■ Exercise instructions
Retype, word for word, each line between the lines holding "let n := num_batches laion_loader in" and "by (subst n; lia).", inclusive, and leave the rest of the data alone.

[Collected data entries]
========================================
(** C3: an epoch that runs its [num_batches] batches to the end, with a
    positive [gradient_accumulation_steps], calls [optimizer.step],
    [lr_scheduler.step] and [optimizer.zero_grad] exactly
    ceil(num_batches / gradient_accumulation_steps) times each. The
    quotient [(n + g - 1) / g] is that ceiling: it is the integer [c] with
    [g * (c - 1) < n <= g * c]. *)
Theorem train_one_epoch_flush_count (args : Args) (epoch : Z)
    (laion_loader : Loader laion_batch) (pile_loader : Loader pile_batch)
    (tokenizer : Tokenizer) (use_text_to_image_mapping : bool)
    (mapping_matrix_path : option string) (w : world) :
  0 < gradient_accumulation_steps args ->
  Z.of_nat (length (batches laion_loader)) = num_batches laion_loader ->
  Z.of_nat (length (batches pile_loader)) = num_batches pile_loader ->
  train_one_epoch args epoch laion_loader pile_loader tokenizer
    use_text_to_image_mapping mapping_matrix_path = (Ok tt, w) ->
  let g := gradient_accumulation_steps args in
  let n := num_batches laion_loader in
  let c := (n + g - 1) / g in
  g * (c - 1) < n <= g * c /\
  Z.of_nat (count_calls is_optimizer_step (trace w)) = c /\
  Z.of_nat (count_calls is_lr_scheduler_step (trace w)) = c /\
  Z.of_nat (count_calls is_zero_grad (trace w)) = c.
Proof.
  intros Hg Hlaion Hpile Hrun g n c.
  assert (Hceil : g * (c - 1) < n <= g * c).
  { subst c. fold g in Hg.
    pose proof (Z.div_mod (n + g - 1) g ltac:(lia)) as H1.
    pose proof (Z.mod_pos_bound (n + g - 1) g Hg) as Hb. nia. }
  split; [exact Hceil |].
  unfold train_one_epoch in Hrun.
  destruct (Z.eqb_spec (num_batches laion_loader) (num_batches pile_loader))
    as [Heq | Hne]; [| discriminate Hrun].
  cbn [negb] in Hrun.
  destruct (negb _); [discriminate Hrun |].
  destruct (get_media_token_id tokenizer) as [media | e];
    [| discriminate Hrun].
  assert (Hcount : forall p, flush_call p ->
                             Z.of_nat (count_calls p (trace w)) = c).
  { intros p Hp.
    assert (Hlen : length (batches laion_loader)
                   = length (batches pile_loader)) by lia.
    assert (Hsum : 0 + Z.of_nat (length (batches laion_loader)) = n)
      by (subst n; lia).
    rewrite (train_loop_flush_count p args epoch n tokenizer media
               use_text_to_image_mapping Hp Hg
               (batches laion_loader) (batches pile_loader) 0 _ w
               Hlen (Z.le_refl 0) Hsum Hrun).
    assert (H0 : count_calls p
                   ((if use_text_to_image_mapping
                     then [LoadMappingMatrix
                             (default EmptyString mapping_matrix_path)]
                     else []) ++ [ModelTrain]) = 0%nat).
    { destruct use_text_to_image_mapping, Hp as [-> | [-> | ->]];
        reflexivity. }
    rewrite H0. fold g. rewrite Z.div_0_l by lia.
    destruct (batches laion_loader) as [| bl rest] eqn:Hb.
    - simpl in Hlaion. subst c. fold n in Hlaion. rewrite <- Hlaion.
      rewrite Z.div_small; lia.
    - subst c. replace (n + g - 1) with (n - 1 + 1 * g) by lia.
      rewrite Z.div_add by lia. lia. }
  split_and!; apply Hcount; unfold flush_call; auto.
Qed.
========================================
■ Task answer
  let n := num_batches laion_loader in
  let c := (n + g - 1) / g in
  g * (c - 1) < n <= g * c /\
  Z.of_nat (count_calls is_optimizer_step (trace w)) = c /\
  Z.of_nat (count_calls is_lr_scheduler_step (trace w)) = c /\
  Z.of_nat (count_calls is_zero_grad (trace w)) = c.
Proof.
  intros Hg Hlaion Hpile Hrun g n c.
  assert (Hceil : g * (c - 1) < n <= g * c).
  { subst c. fold g in Hg.
    pose proof (Z.div_mod (n + g - 1) g ltac:(lia)) as H1.
    pose proof (Z.mod_pos_bound (n + g - 1) g Hg) as Hb. nia. }
  split; [exact Hceil |].
  unfold train_one_epoch in Hrun.
  destruct (Z.eqb_spec (num_batches laion_loader) (num_batches pile_loader))
    as [Heq | Hne]; [| discriminate Hrun].
  cbn [negb] in Hrun.
  destruct (negb _); [discriminate Hrun |].
  destruct (get_media_token_id tokenizer) as [media | e];
    [| discriminate Hrun].
  assert (Hcount : forall p, flush_call p ->
                             Z.of_nat (count_calls p (trace w)) = c).
  { intros p Hp.
    assert (Hlen : length (batches laion_loader)
                   = length (batches pile_loader)) by lia.
    assert (Hsum : 0 + Z.of_nat (length (batches laion_loader)) = n)
      by (subst n; lia).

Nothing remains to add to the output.